The combination of clinical problems produced by prolonged, excess glucocorticoids, whether synthetic or endogenous, is termed Cushing's syndrome.
Adrenal suppression and withdrawal
In addition to the effects listed above, use of high-dose steroids for more than a week begins to produce suppression of the patient's adrenal glands because the exogenous glucocorticoids suppress hypothalamic corticotropin-releasing hormone (CRH) and pituitary adrenocorticotropic hormone (ACTH). With prolonged suppression, the adrenal glands atrophy (physically shrink), and can take months to recover full function after discontinuation of the exogenous glucocorticoid.
During this recovery time, the patient is vulnerable to adrenal insufficiency during times of stress, such as illness. While there is wide individual variation in suppressive dose and time for adrenal recovery, clinical guidelines have been devised to estimate potential adrenal suppression and recovery, to reduce risk to the patient. The following is one example, but many variations exist or may be appropriate in individual circumstances.

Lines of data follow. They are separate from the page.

Definition find_by_idempotency_key (t : JobTable) (tenant_id job_type key app_id : string) :
    result StoreError (option JobRow) :=
  map_first (select (has_key app_id tenant_id job_type key) (jobs t)).

Definition get_by_id (t : JobTable) (job_id : Z) (tenant_id app_id : option string) :
    result StoreError (option JobRow) :=
  map_first (select (λ r, (j_id r =? job_id) && opt_match tenant_id (j_tenant_id r)
                          && opt_match app_id (j_app_id r)) (jobs t)).

(** [INSERT INTO jobs .. RETURNING id]. *)
Definition insert_job (constraint_failed : string) (app_id tenant_id job_type : string)
    (packed : blob) (now available_at : string) (max_attempts : Z) (key : option string) :
    M JobTable StoreError Z := λ t,
  if match key with
     | Some k => existsb (has_key app_id tenant_id job_type k) (jobs t)
     | None => false
     end
  then (Err (Driver constraint_failed), t)
  else
    let id := job_seq t + 1 in
    (Ok id,
     {| jobs := jobs t ++ [{| j_id := id; j_app_id := app_id; j_tenant_id := tenant_id;
          j_job_type := job_type; j_packed := packed; j_status := "ready"; j_created_at := now;
          j_available_at := available_at; j_max_attempts := max_attempts; j_attempt_count := 0;
          j_claimed_at := None; j_claimed_by := None; j_completed_at := None; j_failed_at := None;
          j_dead_lettered_at := None; j_idempotency_key := key; j_last_error_code := None;
          j_last_error_message := None |}];
        job_seq := id |}).

Context (constraint_failed : string).

(** The insertion half of [enqueue]. *)
Definition enqueue_new (nonce : blob) (app_id : string) (input : EnqueueInput) (now_ms : Z) :
    M JobTable StoreError JobRow :=
  let now := epoch_ms_to_iso now_ms in
  let available_at := default now (en_available_at input) in
  let max_attempts := default 5 (en_max_attempts input) in
  encoded ← lift_res (encode_packed (en_payload input));
  packed ← lift_res (seal_packed nonce (en_tenant_id input) encoded);
  id ← insert_job constraint_failed app_id (en_tenant_id input) (en_job_type input) packed now
         available_at max_attempts (en_idempotency_key input);
  t ← get_state;
  row ← lift_res (get_by_id t id None None);
  lift_res (ok_or row (Store ("jobs.enqueue: inserted row " +:+ fmt id +:+ " not found"))).

Definition enqueue (nonce : blob) (input : EnqueueInput) (now_ms : Z) :
    M JobTable StoreError JobRow :=
  let app_id := default DEFAULT_APP_ID (en_app_id input) in
  match en_idempotency_key input with
  | Some key =>
      t ← get_state;
      existing ← lift_res (find_by_idempotency_key t (en_tenant_id input) (en_job_type input) key
                             app_id);
      match existing with
      | Some row => mret row
      | None => enqueue_new nonce app_id input now_ms
      end
  | None => enqueue_new nonce app_id input now_ms
  end.

(** The subquery of [claim]. *)
Definition eligible (now : string) (job_type app_id : option string) (r : JobRec) : bool :=
  is_status Ready r && Str.leb (j_available_at r) now && opt_match job_type (j_job_type r)
  && opt_match app_id (j_app_id r).
Definition claimable (t : JobTable) (now : string) (job_type app_id : option string) (limit : Z) :
    list JobRec :=
  limit_rows limit (order_by due_le (select (eligible now job_type app_id) (jobs t))).
Definition is_chosen (chosen : list JobRec) (r : JobRec) : bool :=
  bool_decide (j_id r ∈ j_id <$> chosen).

Definition claim (worker_id : string) (job_type : option string) (limit : Z)
    (app_id : option string) (now_ms : Z) : M JobTable StoreError (list JobRow) := λ t,
  let now := epoch_ms_to_iso now_ms in
  let chosen := claimable t now job_type app_id limit in
  let t' := update_jobs (is_chosen chosen) (set_claimed now worker_id) t in
  (map_res map_row (select (is_chosen chosen) (jobs t')), t').

Definition not_dead (job_id : Z) (r : JobRec) : bool :=
  (j_id r =? job_id) && negb (is_status DeadLettered r).

Definition complete (nonce : blob) (job_id : Z) (result_ : option Value) (now_ms : Z) :
    M JobTable StoreError unit :=
  let now := epoch_ms_to_iso now_ms in
  let write stored : M JobTable StoreError unit :=
    λ t, (Ok tt, update_jobs (not_dead job_id) (set_completed now stored) t) in
  match result_ with
  | Some v =>
      encoded ← lift_res (encode_packed v);
      match encryption with
      | Some e =>
          if is_active e then
            t ← get_state;
            found ← lift_res (get_by_id t job_id None None);
            match found with
            | None => mret tt
            | Some row => stored ← lift_res (encrypt e nonce (jr_tenant_id row) encoded);
                          write (Some stored)
            end
          else write (Some encoded)
      | None => write (Some encoded)
      end
  | None => write None
  end.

- If a patient has been receiving daily high doses for 5 days or less, they can be abruptly stopped (or reduced to physiologic replacement if patient is adrenal-deficient). Full adrenal recovery can be assumed to occur by a week afterward.
- If high doses were used for 6-10 days, reduce to replacement dose immediately and taper over 4 more days. Adrenal recovery can be assumed to occur within 2-4 weeks of completion of steroids.
- If high doses were used for 11-30 days, cut immediately to twice replacement, and then by 25% every 4 days. Stop entirely when dose is less than half of replacement. Full adrenal recovery should occur within 1-3 months of completion of withdrawal.
- If high doses were used more than 30 days, cut dose immediately to twice replacement, and reduce by 25% each week until replacement is reached.
- Then change to oral hydrocortisone or cortisone as a single morning dose, and gradually decrease by 2.5 mg each week. When a.m. dose is less than replacement, the return of normal basal adrenal function may be documented by checking 0800 cortisol levels prior to the morning dose; stop drugs when 0800 cortisol is 10 μg/dl. It is difficult to predict the time to full adrenal recovery after prolonged suppressive exogenous steroids; some people may take nearly a year.
- Flare-up of the underlying condition for which steroids are given may require a more gradual taper than outlined above.